Prove that there is a maximum subset of $\mathbb{N}$ who is closed under summation and does not contain any prime number. Prove that there is a maximum subset of $\mathbb{N}$ who
is closed under summation and does not contain any prime number.
My work:

Idea is to use Zorn lemma. Let $F \subseteq \mathbb{N}$ be set of all such set with given properties. We also must see that $F$ isn't an empty set - for example in my set theory class we include $0\in \mathbb{N}$ so $F=\{0\}$ is one example. 
 Let $L$ be an arbitrary nonempty chain in $F$. We know that upper bound of chain $L$ is union of all elements in $L$.
 But Zorn lemma told us that upper bound has to be in $F$. So we need to check this property first.
Let $L_1$ and $L_2$ be arbitrary set from our chain L.L is chain and that implies that $L_1  \subseteq  L_2$ or $L_2  \subseteq  L_1$.
Without loss of generality we can assume that $L_1  \subseteq  L_2$.  Ok, but I stuck here because I have no idea how to prove that union holds given properties. 
 A: You are almost there. The final blow is a classic in applying Zorn's lemma: pick any two elements from the union and argue that there has to be one of the $L_i$'s in which they both lie. Therefore so does their sum. 
As for the primes, that is easier to see.
A: The maximal subsets of $\mathbb N$ that are closed under addition and contain no primes are exactly
$$ p\mathbb N\setminus\{p\} = \{ 0, 2p, 3p, 4p, 5p, \ldots \} $$
for prime $p$.
To see that these are maximal, note that if an addition-closed set contains two coprime numbers $a$ and $b$, it will contain every number greater than $ab-a-b$, which means that it can't be prime free.
On the other hand, suppose we have a prime-free addition-closed set.

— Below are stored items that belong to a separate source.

(* ===== verification/SchedTheorems.v ===== *)
(** * Runs of the scheduler

    Schedulers and requests small enough to be evaluated: over the KV-cache manager
    of KVManager.v without prefix caching, with the shared encoder cache and the
    first-come-first-served queue. *)

From Stdlib Require Import Strings.Byte.
From S2P Require Import Prelude.
From S2P Require Import FreeQueue.
From S2P Require Import Request.
From S2P Require Import BlockHash.
From S2P Require Import BlockPool.
From S2P Require Import KVCacheSpec.
From S2P Require Import SingleType.
From S2P Require Import CacheHit.
From S2P Require Import OrderedDict.
From S2P Require Import PyNumber.
From S2P Require Import RequestQueue.
From S2P Require Import SchedUtils.
From S2P Require Import SchedUtilsSpec.
From S2P Require Import SchedPrefill.
From S2P Require Import EncoderCache.
From S2P Require Import Coordinator.
From S2P Require Import PartialCache.
From S2P Require Import KVManager.
From S2P Require Import KVReady.
From S2P Require Import MixedPrefill.
From S2P Require Import SchedInterface.
From S2P Require Import Sched.
From S2P Require Import Schedule.
From S2P Require Import SchedUpdate.
From S2P Require Import SchedInv.
From S2P Require Import ScheduleInv.
From S2P Require Import ScheduleRunning.
From S2P Require Import ScheduleSpec.
From S2P Require Import SchedUpdateSpec.
From S2P Require Import SchedLife.
From S2P Require Import KVTables.
Local Open Scope Z_scope.

#[export] Instance plain_kv : KVCache KVCacheManager := kv_cache_manager id false.
#[export] Instance plain_kv_laws : KVCacheLaws KVCacheManager := kv_cache_manager_laws id false.

Abbreviation TextScheduler := (Scheduler FCFSRequestQueue KVCacheManager EncoderCacheManager).

(** One full-attention group over [n] blocks of 4 tokens, no prefix caching. *)
Definition text_config (n : Z) : KVCacheConfig :=
  mkConfig n [mkGroup (mkSpec FullAttentionSpec 4 true) 0 false] 0 [].

Definition text_manager (n : Z) : outcome KVCacheManager :=
  KVCacheManager_init (text_config n) 100 4 None false false false 1 1 false None false false.

(** Up to 4 requests, 16 tokens a step, 4 tokens of one prompt, [loras] adapters. *)
Definition text_sched (loras : option Z) (pp : Z) : SchedConfig :=
  mkSchedConfig FCFS 4 16 100 4 false true false false false pp false 0 0 0 false loras 1 false false false 100
    (mkPrefill false false None 4 false false false None false).

Definition text_request (rid : string) (o : Z) (prompt : list Z) (lora : option LoRARequest) : SRequest :=
  mkSReq (mkKVReq
    (mkRequest (mkArgs rid o 0 o (Some (mkSampling (Some 16) 0 (Some 0) [] None false None [])) None
                  (Some prompt) None lora None [] 16 (zlen prompt) [] true false false)
       WAITING None [] prompt [] 0 0 0 0 0 [] ∅) None) false 0 0 true.

(** The sampled tokens of a step. *)
Definition sampled (rows : list (string * list Z)) : ModelRunnerOutput :=
  mkRunnerOutput (list_to_map (zip rows.*1 (Z.of_nat <$> seq 0 (length rows)))) rows.*2 [] None.
(* ===== verification/Grouping.v ===== *)
(** * KV-cache groups

    [vllm/v1/core/kv_cache_utils.py]: how the layers of a model are split into groups that
    share a block table.  The specs of the layers are a dictionary in insertion order, a
    list of pairs here.

    The layouts of three model families (DeepSeek V4, GLM-5.3, Qwen4Exp) are not
    modelled: [get_kv_cache_groups] answers [None] for the specs that lead to them. *)

From S2P Require Import Prelude KVCacheSpec LayerSpec.
Local Open Scope Z_scope.

Definition spec_dict : Type := list (string * LayerSpec).

Record KVCacheGroupSpec : Type := mkGroup {
  layer_names : list string;
  group_spec : GroupSpec;
  is_eagle_group : bool;
}.

Definition lookup_spec (kv_cache_spec : spec_dict) (name : string) : outcome LayerSpec :=
  match list_find (λ x, x.1 = name) kv_cache_spec with
  | Some (_, (_, s)) => Ret s
  | None => Raise KeyError
  end.

Definition create_kv_cache_group_specs (kv_cache_spec : spec_dict) (grouped_layer_names : list (list string))
    : outcome (list KVCacheGroupSpec) :=
  mapM (λ names, specs ← mapM (lookup_spec kv_cache_spec) names; merged ← merge specs; Ret (mkGroup names (OneSpec merged) false))
    grouped_layer_names.

(** An [AssertionError] of the merge answers [False]; other exceptions pass. *)
Definition is_kv_cache_spec_uniform (kv_cache_spec : spec_dict) : outcome bool :=
  match kv_cache_spec with
  | [] => Ret true
  | _ =>
      match merge kv_cache_spec.*2 with
      | Ret _ => Ret true
      | Raise AssertionError => Ret false
      | Raise e => Raise e
      end
  end.

Definition get_uniform_page_size (specs : list GroupSpec) : outcome Z :=
  pages ← mapM group_page_size_bytes specs;
  match remove_dups pages with [p] => Ret p | _ => Raise AssertionError end.

Definition _get_kv_cache_groups_uniform_spec (kv_cache_specs : spec_dict) : outcome (list KVCacheGroupSpec) :=
  create_kv_cache_group_specs kv_cache_specs [kv_cache_specs.*1].

Definition _get_kv_cache_groups_uniform_type (names : list string) (g : GroupSpec) : list KVCacheGroupSpec :=
  [mkGroup names g false].

(** ** The size of the groups *)

(** [l[i::n]] for [0 ≤ i < n] *)
Definition stride {A} (n i : nat) (l : list A) : list A :=
  omap (λ j, l !! j) (filter (λ j, (j mod n = i)%nat) (seq 0 (length l))).

Definition gcd_list (l : list Z) : Z := foldr Z.gcd 0 l.
Definition lcm_all (l : list Z) : Z := foldr Z.lcm 1 l.

(** [range(hi, lo, -1)], from [hi] down to [lo + 1] *)
Definition range_down (hi lo : Z) : list Z := reverse (seqZ (lo + 1) (hi - lo)).

(** [max_num_layers < min_num_layers * 1.5] is exact for layer counts. *)
Definition _select_hybrid_kv_cache_group_size (layer_counts : list Z) : outcome Z :=
  min_num_layers ← (match layer_counts with [] => Raise ValueError | x :: l => Ret (foldl Z.min x l) end);
  max_num_layers ← max_list layer_counts;
  if 2 * max_num_layers <? 3 * min_num_layers then Ret max_num_layers
  else
    let repeated_counts := filter (λ c, 1 < c) layer_counts in
    let total_layers := sum_list layer_counts in
    let found :=
      if bool_decide (min_num_layers = 1) && negb (bool_decide (repeated_counts = [])) then
        let common_divisor := gcd_list repeated_counts in
        head (filter (λ candidate, common_divisor mod candidate = 0 ∧
                        (candidate * sum_list ((λ count, cdiv count candidate) <$> layer_counts) - total_layers) * 5
                        ≤ total_layers)
                (range_down common_divisor 1))
      else None in
    Ret (default min_num_layers found).

(** The layers of each spec, in the order in which the specs first occur. *)
Fixpoint add_layer (s : LayerSpec) (name : string) (d : list (LayerSpec * list string)) : list (LayerSpec * list string) :=
  match d with
  | [] => [(s, [name])]
  | (s', names) :: d => if decide (s' = s) then (s', names ++ [name]) :: d else (s', names) :: add_layer s name d
  end.

Definition same_type_layers (kv_cache_spec : spec_dict) : list (LayerSpec * list string) :=
  foldl (λ d x, add_layer x.2 x.1 d) [] kv_cache_spec.

Definition layer_count (x : LayerSpec * list string) : Z := zlen x.2.

Definition _prefer_padding_sliding_window_layers (same_type : list (LayerSpec * list string)) (group_size : Z) : Z :=
  let sliding_window_counts := layer_count <$> filter (λ x, is_sliding_window (cls x.1) = true) same_type in
  let other_counts := layer_count <$> filter (λ x, is_sliding_window (cls x.1) = false) same_type in
  match sliding_window_counts, other_counts with
  | sw :: sws, _ :: _ =>
      if (group_size <=? 1) || negb (bool_decide (foldl Z.min sw sws = group_size)) then group_size
      else
        let common_divisor := gcd_list other_counts in
        default group_size
          (head (filter (λ candidate, common_divisor mod candidate = 0 ∧
                           Forall (λ count, (- count) mod candidate ≤ count) sliding_window_counts)
                   (range_down common_divisor group_size)))
  | _, _ => group_size
  end.

(** [layers[i::num_groups] for i in range(num_groups)] *)
Definition split_layers (group_size : Z) (layers : list string) : list (list string) :=
  let num_groups := Z.to_nat (cdiv (zlen layers) group_size) in
  (λ i, stride num_groups i layers) <$> seq 0 num_groups.

Definition chosen_group_size (same_type : list (LayerSpec * list string)) : outcome Z :=
  group_size ← _select_hybrid_kv_cache_group_size (layer_count <$> same_type);
  Ret (_prefer_padding_sliding_window_layers same_type group_size).

Definition _get_kv_cache_groups_uniform_page_size (kv_cache_spec : spec_dict) : outcome (list KVCacheGroupSpec) :=
  let same_type := same_type_layers kv_cache_spec in
  group_size ← chosen_group_size same_type;
  create_kv_cache_group_specs kv_cache_spec (same_type ≫= λ x : LayerSpec * list string, split_layers group_size x.2).
(** C21: the general grouping puts each layer of the model in exactly one group; the layers
    of a group are not empty, share one spec, of which the group's is the merge, and are no
    more than the chosen group size. *)
Theorem grouping_partitions_layers kv_cache_spec groups :
  NoDup kv_cache_spec.*1 → _get_kv_cache_groups_uniform_page_size kv_cache_spec = Ret groups →
  concat (layer_names <$> groups) ≡ₚ kv_cache_spec.*1 ∧
  ∃ size, chosen_group_size (same_type_layers kv_cache_spec) = Ret size ∧
    ∀ g, g ∈ groups → layer_names g ≠ [] ∧ zlen (layer_names g) ≤ size ∧
      ∃ s merged, group_spec g = OneSpec merged ∧ merge (replicate (length (layer_names g)) s) = Ret merged ∧
        ∀ name, name ∈ layer_names g → (name, s) ∈ kv_cache_spec.
Proof.
  intros Hnd. unfold _get_kv_cache_groups_uniform_page_size. intros (size & Hsize & Hgroups)%obind_ret.
  destruct (same_type_layers_spec kv_cache_spec) as [Hnames Hfiled]. set (d := same_type_layers kv_cache_spec) in *.
  assert (Hne : ∀ s names, (s, names) ∈ d → names ≠ []) by (intros s names Hin; by apply Hfiled in Hin as [? _]).
  pose proof (chosen_group_size_pos d size Hne Hsize) as Hpos. split.
  - rewrite (group_layer_names _ _ _ Hgroups). by rewrite concat_split_layers.
  - exists size. split; [done|]. intros g Hg. apply create_group_specs_ret in Hgroups.
    destruct (Forall2_in_r _ _ _ _ Hgroups Hg) as (names & Hin & -> & specs & merged & Hspec & Hmerge & Hlookup).
    apply list_elem_of_bind in Hin as ([s layers] & Hsplit & Hin). destruct (Hfiled _ _ Hin) as [Hl Hl'].
    destruct (split_layers_spec size layers Hpos Hl) as [_ Hparts]. destruct (Hparts _ Hsplit) as (Hn & Hlen & Hsub).
    split; [done|]. split; [done|]. exists s, merged. split; [done|]. split; [|intros name Hname; by apply Hl', Hsub].
    replace (replicate (length names) s) with specs; [done|]. symmetry. apply replicate_as_Forall. split.
    + symmetry. by eapply Forall2_length.
    + apply Forall_forall. intros s' Hs'. destruct (Forall2_in_r _ _ _ _ Hlookup Hs') as (name & Hname & Hs).
      rewrite (lookup_spec_ret kv_cache_spec name s Hnd) in Hs by (by apply Hl', Hsub). congruence.
Qed.
(** The plan of a worker from the run of [worker_config]. *)
Lemma worker_config_plan c groups spec avail mem cfg :
  worker_config c groups spec mem = Ret (Some cfg) → known_layout groups → planned_memory c groups avail mem →
  pages_positive groups → (groups = [] ∨ 0 < mem ∧ ∃ b, needed_bytes groups c = Ret b ∧ b ≤ mem) →
  worker_plan c groups mem cfg.
Proof.
  unfold worker_config. intros ([] & _ & H)%obind_ret Hlayout Hplan Hpages Hcheck.
  destruct (decide (groups = [])) as [->|Hne].
  { cbn in H. injection H as <-. split; try done; cbn; [by intros t Ht%elem_of_nil|unfold total_bytes, sum_list; simpl; lia]. }
  destruct Hcheck as [|(Hmem & b & Hb & Hle)]; [done|].
  destruct Hlayout as [Hplain|(g & k & d & specs & -> & E & Hnd & Hnames)].
  - assert (Hg : ∃ n ts, general_config c groups mem = Ret (n, ts) ∧ cfg = mkConfig n ts groups).
    { unfold get_kv_cache_config_from_groups in H. cbv zeta in H.
      assert (H' : ('(n, tensors) ← general_config c groups mem; Ret (Some (mkConfig n tensors groups))) = Ret (Some cfg)).
      { destruct groups as [|g [|g' gs]]; [done| |].
        - destruct (plain_spec _ g Hplain) as [s E]; [by left|]. by rewrite E in H.
        - unfold plain in Hplain. by rewrite Hplain in H. }
      apply obind_ret in H' as ([n ts] & Hc & [= <-]). by exists n, ts. }
    destruct Hg as (n & ts & Hg & ->). by eapply general_worker.
  - unfold get_kv_cache_config_from_groups in H. cbv zeta in H. rewrite E in H. rewrite <- E in H.
    apply obind_ret in H as ([n ts] & Hc & [= <-]). by eapply uniform_worker.
Qed.

(** ** All workers *)

(** The intermediate results of a run that returns. *)
Record planning (c c1 : VllmConfig) (specs : list spec_dict) (mems : list Z) (configs : list KVCacheConfig)
    (merged : spec_dict) (groups : list KVCacheGroupSpec) (projected : list (list KVCacheGroupSpec)) (memory : list Z)
    (plans : list KVCacheConfig) (fewest : Z) : Prop := {
  pl_relen : relen c c1;
  pl_merged : merge_workers specs = Ret merged;
  pl_groups : ∃ spec', get_kv_cache_groups c merged = Ret (Some groups, spec');
  pl_projected : Forall2 (λ w p, _project_kv_cache_groups_to_worker groups w = Ret p) specs projected;
  pl_memory : Forall2 (λ (w : list KVCacheGroupSpec * Z) m, effective_memory c w.1 w.2 = Ret (Some m)) (zip projected mems) memory;
  pl_checked : ∀ w, w ∈ zip projected memory → w.1 = [] ∨ 0 < w.2 ∧ ∃ b, needed_bytes w.1 c1 = Ret b ∧ b ≤ w.2;
  pl_plans : Forall2 (λ (w : list KVCacheGroupSpec * (spec_dict * Z)) p, worker_config c1 w.1 w.2.1 w.2.2 = Ret (Some p))
               (zip projected (zip specs memory)) plans;
  pl_fewest : fewest ∈ num_blocks <$> plans ∧ ∀ n, n ∈ num_blocks <$> plans → fewest ≤ n;
  pl_configs : Forall2 (λ p cfg, shrink_config c1 fewest p = Ret cfg) plans configs;
}.
(** What the batch returns, given what each request of it should get. *)
Lemma batch_propose_spec st valid outs :
  proposer_ok n st → config st = c → covered valid →
  (∀ i out, outs !! i = Some out → (i ∈ valid → searched st i out) ∧ (i ∉ valid → out = [])) →
  wp (batch_propose (length outs) valid nums rows) st (λ r st', r = outs ∧ proposer_ok n st' ∧ config st' = c).
Proof.
  intros Hok Hc Hcov Houts. unfold batch_propose. wp_step.
  apply (wp_mono _ _ (λ _ st', (proposer_ok n st' ∧ config st' = c) ∧
    ∀ i out, i ∈ valid → searched st i out → holds_draft st' i out)).
  - apply wp_when; intros Hv; [by apply batch_propose_numba_spec|]. split; [done|].
    apply bool_decide_eq_false in Hv. destruct valid; [set_solver|simpl in Hv; lia].
  - intros _ st' [[Hok' Hc'] Hholds]. eapply wp_intro; [|done]. apply mapM_reads, Forall2_same_length_lookup.
    split; [by rewrite length_seq|]. intros i x out Hx Hi. apply lookup_seq in Hx as [-> _].
    destruct (Houts i out Hi) as [H1 H2]. apply read_draft_spec; auto.
Qed.
End batch.

(** The requests selected for a draft. *)
Definition needs (st : NgramProposer) (s : list Z) (num : nat) : bool :=
  negb (bool_decide (s = []) || (max_model_len st <=? Z.of_nat num)%Z).

Lemma needs_draft_spec st nums i s num :
  nums !! i = Some num → needs_draft nums i s st = (Ret (needs st s num), st).
Proof. intros E. unfold needs_draft, needs. destruct s as [|z s]; [done|]. by rewrite E; run_method. Qed.

Lemma propose_select_spec st sampled nums :
  (∀ i, i < length sampled → is_Some (nums !! i)) →
  wp (foldM (λ (valid : list nat) (x : nat * list Z),
               b ← needs_draft nums x.1 x.2; mret (if b : bool then valid ++ [x.1] else valid))
        (imap pair sampled) []) st
    (λ valid st', st' = st ∧
       ∀ i, i ∈ valid ↔ ∃ s num, (i, s) ∈ imap pair sampled ∧ nums !! i = Some num ∧ needs st s num = true).
Proof.
  intros Hnums. apply (wp_foldM (λ pre valid st', st' = st ∧
    ∀ i, i ∈ valid ↔ ∃ s num, (i, s) ∈ pre ∧ nums !! i = Some num ∧ needs st s num = true)).
  { split; [done|]. intros i. split; [set_solver|]. intros (s & num & H & _). set_solver. }
  intros pre [i s] post valid st' E [-> Hv]. wp_step.
  assert (Hi : (i, s) ∈ imap pair sampled) by (rewrite E; set_solver).
  apply elem_of_lookup_imap_1 in Hi as (j & s' & [= -> ->] & Hj). apply lookup_lt_Some in Hj.
  destruct (Hnums j Hj) as [num Enum]. eapply wp_intro; [by apply needs_draft_spec|]. wp_steps. split; [done|].
  intros i. cbn [fst snd]. destruct (needs st s' num) eqn:Eneeds.
  - rewrite elem_of_app, Hv, list_elem_of_singleton. split.
    + intros [(s1 & num1 & H1 & H2)| ->]; [exists s1, num1; set_solver|]. exists s', num. set_solver.
    + intros (s1 & num1 & [H1|H1]%elem_of_app & H2); [left; eauto|]. right. set_solver.
  - rewrite Hv. split; intros (s1 & num1 & H1 & H2 & H3); exists s1, num1; [set_solver|].
    apply elem_of_app in H1 as [H1|H1]; [done|]. apply list_elem_of_singleton in H1. simplify_eq. congruence.
Qed.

The gcd of this set must (by the above argument) be greater than $1$ and therefore all elements of the set have a prime factor $p$ in common, and therefore it is contained in $p\mathbb N\setminus\{p\}$.
A: I do not think Zorn's lemma is really needed here. Assume that $E\subseteq\mathbb{N}$ is closed with respect to $+$ and let $m=\min E$. Then $E$ contains $m,2m,3m,4m,\ldots$ and if $\mathcal{P}\cap E=\emptyset$ we have that $m$ is a composite number. If $E$ also contains some number which is coprime with $m$, then $[N,+\infty)\subset E$ for some $N\in\mathbb{N}$ by Bézout's lemma, contradicting $\mathcal{P}\cap E=\emptyset$. In particular any two elements of $E$ share a common divisor greater than $1$ and any $E$ fulfilling the given constraints is an AP (arithmetic progression) of the $k\mathbb{N}$ form with some elements dropped. The actual meaning of maximum in the original question is not crystal clear to me, but in any case it is not difficult to deal with lacunary APs.